(** The command of [SetStringWithOption]. *)
Lemma options_builder b o ms :
  (let cmdBuilder := if negb (ms =? 0) then b <<c "PX" <<n ms else b in
   let cmdBuilder := if bool_decide (o = SetCmdOptionType_NX) then cmdBuilder <<c "NX" else cmdBuilder in
   if bool_decide (o = SetCmdOptionType_XX) then cmdBuilder <<c "XX" else cmdBuilder)
  = b <<* option_args o ms.
Proof.
  unfold option_args. destruct (ms =? 0), o; cbn [negb app foldl]; rewrite ?bool_decide_eq_true_2 by done;
    rewrite ?bool_decide_eq_false_2 by done; builder_tac.
Qed.

(** Every call is one exchange of its command and the reading of the reply. *)
Lemma run_sync_spec fuel c t m : run_sync fuel c t m = spec_sync fuel c t m.
Proof.
  destruct c; cbn [run_sync]; unfold ret0, ret1.
  all: lazymatch goal with
       | |- context [spec_sync _ (CSetExpire _ _)] => apply (sync_generic_blind fuel _ t)
       | |- context [spec_sync _ (CSet _ _)] => apply (sync_generic_blind fuel _ t)
       | _ => idtac
       end; try solve [done|builder_tac].
  all: try (eapply (sync_generic fuel _ t);
    [first [apply record_all_ok|done]|builder_tac|done|intros r; reading_tac|reflexivity]).
  (* only [SetStringWithOption] is left *)
  unfold SetStringWithOption. rewrite options_builder.
  eapply (sync_generic fuel _ t); [done| |done|intros r; reading_tac|reflexivity].
  cbn [sync_args]. rewrite foldl_app. builder_tac.
Qed.
End SyncProps.

(** ** On the wire *)

Section SyncWire.
Context {HR : Hiredis} {HL : SendLaws HR} {HE : RedisEnv}.

Lemma commit_args args : args_ok args ->
  exists b, Commit (builder_new <<* args) = Ok b /\ committed b (resp_encode args).
Proof.
  intros Hok. pose proof (push_list_building args builder_new [] [] building_new Hok) as Hb.
  destruct Hok as [Hn Hl]. by apply (Commit_frame _ _ _ Hb).
Qed.

(** Thread [t] has the connection [i], whose context is healthy. *)
Record serves (m : RedisMgr) (t : Z) (i : nat) (k : RedisConnection) : Prop := {
  sv_conn : GetRedisConnection t m = Ok (i, m);
  sv_at : s_vecRedisContext m !! i = Some k;
  sv_int : no_interrupt (ctx k);
  sv_err : err (ctx k) = 0
}.

(** The manager after the exchange on connection [i]. *)
Definition after (i : nat) (c : redisContext reader) (w : world) (m : RedisMgr) : RedisMgr :=
  set_net w (set_vec (alter (set_ctx c) i (s_vecRedisContext m)) m).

=====

What this task involves:
The answer is the lines above between the line holding "all: lazymatch goal with" and the line holding "(** The manager", inclusive, each written out exactly, and no others.

Exercise answer:
  all: lazymatch goal with
       | |- context [spec_sync _ (CSetExpire _ _)] => apply (sync_generic_blind fuel _ t)
       | |- context [spec_sync _ (CSet _ _)] => apply (sync_generic_blind fuel _ t)
       | _ => idtac
       end; try solve [done|builder_tac].
  all: try (eapply (sync_generic fuel _ t);
    [first [apply record_all_ok|done]|builder_tac|done|intros r; reading_tac|reflexivity]).
  (* only [SetStringWithOption] is left *)
  unfold SetStringWithOption. rewrite options_builder.
  eapply (sync_generic fuel _ t); [done| |done|intros r; reading_tac|reflexivity].
  cbn [sync_args]. rewrite foldl_app. builder_tac.
Qed.
End SyncProps.

(** ** On the wire *)

Section SyncWire.
Context {HR : Hiredis} {HL : SendLaws HR} {HE : RedisEnv}.

Lemma commit_args args : args_ok args ->
  exists b, Commit (builder_new <<* args) = Ok b /\ committed b (resp_encode args).
Proof.
  intros Hok. pose proof (push_list_building args builder_new [] [] building_new Hok) as Hb.
  destruct Hok as [Hn Hl]. by apply (Commit_frame _ _ _ Hb).
Qed.

(** Thread [t] has the connection [i], whose context is healthy. *)
Record serves (m : RedisMgr) (t : Z) (i : nat) (k : RedisConnection) : Prop := {
  sv_conn : GetRedisConnection t m = Ok (i, m);
  sv_at : s_vecRedisContext m !! i = Some k;
  sv_int : no_interrupt (ctx k);
  sv_err : err (ctx k) = 0
}.

(** The manager after the exchange on connection [i]. *)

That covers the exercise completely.